Task —
Among the lines below, take the one holding "e => Raise e", the one holding "Fin _, PosInf => true", and all lines between them. Set them down exactly.
↓↓↓
Lemma relax_inv i seen s st :
  0 <= i <= U → s ∈ sizes → rd st.1 i < MaxInt32 →
  dp_inv sizes U i seen st →
  ∃ st', relax U i st s = Done st' ∧ dp_inv sizes U i (seen ++ [s]) st' ∧
         rd st'.1 i = rd st.1 i.
Proof.
  intros Hi Hs Hreach [Hl1 Hl2 Hr H0 Hsound Hlt Heq].
  destruct st as [dp parent]; simpl in *.
  pose proof (size_pos s Hs) as Hs1.
  pose proof (U_fits s Hs) as Hfit.
  pose proof (Hr i Hi) as Hri.
  unfold relax.
  assert (add64 i s = i + s) as ->.
  { apply add64_id. unfold in_int64, MinInt64, MaxInt64 in *. lia. }
  destruct (Z.leb_spec (i + s) U) as [Hle|Hgt].
  2:{ exists (dp, parent). split; [done|]. split; [|done].
      constructor; simpl; try done.
      intros s' [Hs'|Hs']%elem_of_app Hb; [by apply Heq|].
      apply list_elem_of_singleton in Hs' as ->. lia. }
  rewrite (get_Done dp (i + s)) by lia. simpl.
  rewrite (get_Done dp i) by lia. simpl.
  assert (add64 (rd dp i) 1 = rd dp i + 1) as ->.
  { apply add64_id. unfold in_int64, MinInt64, MaxInt64, MaxInt32 in *. lia. }
  destruct (Z.gtb_spec (rd dp (i + s)) (rd dp i + 1)) as [Hgt|Hle'].
  2:{ exists (dp, parent). split; [done|]. split; [|done].
      constructor; simpl; try done.
      intros s' [Hs'|Hs']%elem_of_app Hb; [by apply Heq|].
      apply list_elem_of_singleton in Hs' as ->. lia. }
  rewrite (set_Done dp) by lia. simpl.
  rewrite (set_Done parent) by lia. simpl.
  eexists. split; [done|]. simpl.
  destruct dp as [n1 m1], parent as [n2 m2]; simpl in *.
  assert (∀ j, rd (Slice n1 (<[i + s := rd (Slice n1 m1) i + 1]> m1)) j
               <= rd (Slice n1 m1) j ∨ j = i + s) as Hmono.
  { intros j. destruct (decide (i + s = j)) as [<-|Hne]; [by right|].
    left. by rewrite rd_insert_ne. }
  split; [|rewrite rd_insert_ne; [done|lia]].
  constructor; simpl; try done.
  - intros j Hj. destruct (decide (i + s = j)) as [<-|Hne].
    + rewrite rd_insert_eq. unfold MaxInt32 in *. lia.
    + rewrite rd_insert_ne by done. by apply Hr.
  - rewrite rd_insert_ne by lia. done.
  - intros j Hj. destruct (decide (i + s = j)) as [<-|Hne].
    + rewrite !rd_insert_eq. intros _.
      replace (i + s - s) with i by lia.
      rewrite rd_insert_ne by lia. split; [done|]. lia.
    + rewrite !(rd_insert_ne _ _ (i + s) j) by done. intros Hj'.
      destruct (Hsound j Hj Hj') as (Hp1 & Hp2 & Hp3).
      split; [done|]. split; [done|].
      rewrite rd_insert_ne by lia. done.
  - intros j s' Hj Hs' Hb.
    rewrite (rd_insert_ne _ _ (i + s) j) by lia. intros Hj'.
    pose proof (Hlt j s' Hj Hs' Hb Hj') as Hold.
    destruct (decide (i + s = j + s')) as [E|Hne].
    + rewrite <- E in Hold |- *. rewrite rd_insert_eq. lia.
    + rewrite rd_insert_ne by done. done.
  - intros s' Hs' Hb. rewrite (rd_insert_ne _ _ (i + s) i) by lia. intros _.
    destruct (decide (i + s = i + s')) as [E|Hne].
    + rewrite <- E, rd_insert_eq. lia.
    + rewrite rd_insert_ne by done.
      apply elem_of_app in Hs' as [Hs'|Hs']; [by apply Heq|].
      apply list_elem_of_singleton in Hs' as ->. done.
Qed.
(** An [ExtensionAction] object: its own properties, a property being able
    to hold [undefined]. *)
Definition ExtensionAction := gmap ExtensionActionKey (option Value).

(** [action[propName]]. *)
Definition read (propName : ExtensionActionKey) (action : ExtensionAction)
    : option Value :=
  action !! propName ≫= id.

(** An [ExtensionActionStore]: the extension-wide properties and the
    per-tab objects under [tabs]. *)
Record ExtensionActionStore := mkActionStore {
  props : ExtensionAction;
  tabs : gmap Z ExtensionAction
}.

Definition ActionMap := gmap string ExtensionActionStore.
Definition State := BrowserActionAPI.State ActionMap.

(** [getBrowserActionDefaults] of each extension, by extension id. *)
Variable getBrowserActionDefaults : string -> option ExtensionAction.

(** [getAction]: the action object of the extension, made and filed if
    there was none. *)
Definition getAction (extensionId : string) (s : State)
    : ExtensionActionStore * State :=
  match BrowserActionAPI.actionMap s !! extensionId with
  | Some action => (action, s)
  | None =>
      let action := mkActionStore ∅ ∅ in
      (action, BrowserActionAPI.mutate (fun m => <[extensionId := action]> m) s)
  end.

(** The handler [getter (propName)] makes, for [details = { tabId }]. *)
Definition getter (propName : ExtensionActionKey) (extensionId : string)
    (tabId : option Z) (s : State) : option Value * State :=
  let '(action, s) := getAction extensionId s in
  let result :=
    match tabId with
    | Some t =>
        if Store.truthy_number tabId
        then match tabs action !! t with
             | Some tabAction => read propName tabAction
             | None => read propName (props action)
             end
        else read propName (props action)
    | None => read propName (props action)
    end in
  (result, s).

(** [setDetails] for [details = { tabId, [propName]: given }]. *)
Definition setDetails (extensionId : string) (tabId : option Z)
    (given : option Value) (propName : ExtensionActionKey) (s : State) : State :=
  let value :=
    match given with
    | Some v => if truthy v then Some v else None
    | None => None
    end in
  let value :=
    match value with
    | Some v => Some v
    | None =>
        match getBrowserActionDefaults extensionId with
        | Some defaults => read propName defaults
        | None => None
        end
    end in
  let '(action, s) := getAction extensionId s in
  let action :=
    match tabId with
    | Some t =>
        if Store.truthy_number tabId
        then mkActionStore (props action)
               (<[t := <[propName := value]> (default ∅ (tabs action !! t))]>
                  (tabs action))
        else mkActionStore (<[propName := value]> (props action)) (tabs action)
    | None => mkActionStore (<[propName := value]> (props action)) (tabs action)
    end in
  BrowserActionAPI.mutate (fun m => <[extensionId := action]> m) s.

(** The store's [tab-removed] as the API handles it. *)
Definition onTabRemoved (tabId : Z) (s : State) : State :=
  BrowserActionAPI.mutate
    (fun m => (fun actionDetails =>
                 mkActionStore (props actionDetails) (delete tabId (tabs actionDetails)))
              <$> m) s.

Definition removeActions (extensionId : string) (s : State) : State :=
  BrowserActionAPI.mutate (fun m => delete extensionId m) s.
End action.
(** * Decision logic of the launchpad agents

    A shallow embedding of the scoring and monitoring code of
    - [backend/src/agents/uagents/RiskAnalyzerAgent.py],
    - [backend/src/agents/uagents/LiquidityOptimizerAgent.py],
    - [backend/src/agents/uagents/LaunchCoordinatorAgent.py],
    - [ml-models/risk_scoring/model.py],
    together with the properties the specification states about them.

    Conventions of the embedding.
    - Python numbers are modelled by their mathematical value: an [int] or a
      finite [float] is a rational, and the three special floats are separate
      constructors.  Comparisons between Python numbers are exact, so they are
      the comparisons of [Q].  Every constant of the score arithmetic (7.5,
      2.5, 2.0, 1.5, 1.0) is a small dyadic rational, so the binary64
      subtractions of the source are exact and agree with [Q].  A float
      literal that is not dyadic (0.9, 0.1, 0.80) stands for the rational it
      is written as; the confidences computed from such literals differ from
      their binary64 values by rounding only, far less than the margins of
      the comparisons proved about them.
    - A number whose absolute value is at least [float_limit] can only be an
      [int], and such an [int] raises [OverflowError] where the scorers
      convert it to a float: in the format [:.1f] of a flag and in the
      divisions of [prepare_features].
    - The prices of [detect_rug_pull_pattern] are the one place where the
      source computes with floats that come from its input.  The model
      computes the price drop on the exact values; it follows neither the
      rounding of binary64 nor its infinities nor the conversion of an [int]
      inside this arithmetic.  The statements about the detection do not
      depend on the value of the drop.
    - Formatting a number with [{}] and printing never raise: the limit that
      recent interpreters can put on the digits of an [int] converted to text
      is taken to be off.
    - Texts are given without their leading emoji, and in UTF-8.  [str.lower]
      is a parameter of the chat handlers, because it follows the Unicode
      tables; the examples use [str_lower] on texts of ASCII characters.
    - A dict read with [.get] is a [gmap string pyval]; a dict whose iteration
      order matters is an association list in insertion order.  The keys of
      [monitored_tokens] are what the messages hold, texts or not; the ids of
      positions and launches are texts, which the code stores, compares and
      prints but never slices.
    - A Python function that can raise returns a [res]; [try/except Exception]
      is a match on it.  The oracle call [metta.run] is a parameter that
      returns a result or raises.
    - [datetime.utcnow()] is an explicit clock argument, in microseconds. *)

From Stdlib Require Import ZArith QArith Qabs List Ascii String Bool Lia Lqa.
From stdpp Require Import gmap strings.
Import ListNotations.

Open Scope string_scope.
Open Scope list_scope.

(** ** Python values, exceptions and dicts *)

Module Py.

Inductive pynum : Type :=
| Fin (q : Q)
| PosInf
| NegInf
| NaN.

#[warnings="-register-all"]
Inductive pyval : Type :=
| PNone
| PBool (b : bool)
| PNum (x : pynum)
| PStr (s : string)
| PList (l : list pyval).

(** The exceptions the modelled code can meet; all are subclasses of
    [Exception], so [except Exception] catches each of them. *)
Inductive exn : Type :=
| TypeError
| ZeroDivisionError
| OverflowError
| NameError (name : string)
| AttributeError (name : string)
| IndexError
| OracleError (msg : string).

Inductive res (A : Type) : Type :=
| Ok (a : A)
| Raise (e : exn).
Arguments Ok {A} a.
Arguments Raise {A} e.

#[export] Instance res_ret : MRet res := fun A a => Ok a.
#[export] Instance res_bind : MBind res := fun A B f m =>
  match m with
  | Ok a => f a
  | Raise e => Raise e
  end.

Definition returns {A} (m : res A) : bool :=
  match m with Ok _ => true | Raise _ => false end.

Definition Qltb (a b : Q) : bool := negb (Qle_bool b a).

(** [x < y] on Python numbers; every comparison with NaN is false. *)
Definition num_ltb (x y : pynum) : bool :=
  match x, y with
  | Fin a, Fin b => Qltb a b
  | Fin _, PosInf => true
  | NegInf, Fin _ => true
  | NegInf, PosInf => true
  | _, _ => false
  end.

(** The number a value stands for in arithmetic and comparisons; [bool] is a
    subclass of [int].  [None] is the [TypeError] case. *)
Definition as_num (v : pyval) : option pynum :=
  match v with
  | PBool b => Some (Fin (if b then 1%Q else 0%Q))
  | PNum x => Some x
  | PNone | PStr _ | PList _ => None
  end.

Definition num (v : pyval) : res pynum :=
  match as_num v with
  | Some x => Ok x
  | None => Raise TypeError
  end.
(** * tempjwk: a temporary JWK provisioner on a step-ca authority

    Shallow embedding of [tempjwk.py] and the properties of its
    provisioner lifecycle: query, delete-if-present, decrypt and add, wait
    for a key press or a timeout, delete.

    The script is a sequence of subprocess calls threaded through Python
    exceptions.  It is embedded in a state-and-exception monad over a
    [World] (file system, state of the external tools, wall clock, and the
    history of what happened on the terminal).  The external tools
    ([step-cli], [gpg]), the clock and the keyboard are parameters: an
    [Env] record. *)

From Stdlib Require Import Ascii String.
From stdpp Require Import gmap strings list pretty stringmap.
From Equations Require Import Equations.

Open Scope string_scope.
Open Scope Z_scope.
Open Scope list_scope.

(** ** Python values the script relies on *)

Module Py.

(** [needle in hay] on [str]. *)
Fixpoint is_substring (needle hay : string) : bool :=
  String.prefix needle hay ||
  match hay with
  | EmptyString => false
  | String _ rest => is_substring needle rest
  end.

Definition ascii_dquote : ascii := ascii_of_nat 34.

Definition hex_digit (n : N) : ascii :=
  match n with
  | 0%N => "0" | 1%N => "1" | 2%N => "2" | 3%N => "3" | 4%N => "4"
  | 5%N => "5" | 6%N => "6" | 7%N => "7" | 8%N => "8" | 9%N => "9"
  | 10%N => "a" | 11%N => "b" | 12%N => "c" | 13%N => "d" | 14%N => "e"
  | _ => "f"
  end%char.

(** One character of [repr(s)], [q] being the quote that delimits it. *)
Definition repr_char (q c : ascii) : string :=
  let n := N_of_ascii c in
  if Ascii.eqb c "\" then "\\"
  else if Ascii.eqb c q then String "\" (String c "")
  else if (n =? 10)%N then "\n"
  else if (n =? 13)%N then "\r"
  else if (n =? 9)%N then "\t"
  else if ((n <? 32) || (n =? 127))%N
       then String "\" (String "x" (String (hex_digit (n / 16)) (String (hex_digit (n mod 16)) "")))
  else String c "".

Fixpoint repr_body (q : ascii) (s : string) : string :=
  match s with
  | EmptyString => ""
  | String c rest => repr_char q c +:+ repr_body q rest
  end.

Fixpoint mentions (c : ascii) (s : string) : bool :=
  match s with
  | EmptyString => false
  | String d rest => Ascii.eqb c d || mentions c rest
  end.

(** [repr(s)] for a [str] of ASCII characters: single quotes, unless the
    text has a single quote and no double quote. *)
Definition repr_str (s : string) : string :=
  let q := if mentions "'" s && negb (mentions ascii_dquote s)
           then ascii_dquote else "'"%char in
  String q (repr_body q s +:+ String q "").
↑↑↑
Result —
  | Raise e => Raise e
  end.

Definition returns {A} (m : res A) : bool :=
  match m with Ok _ => true | Raise _ => false end.

Definition Qltb (a b : Q) : bool := negb (Qle_bool b a).

(** [x < y] on Python numbers; every comparison with NaN is false. *)
Definition num_ltb (x y : pynum) : bool :=
  match x, y with
  | Fin a, Fin b => Qltb a b
  | Fin _, PosInf => true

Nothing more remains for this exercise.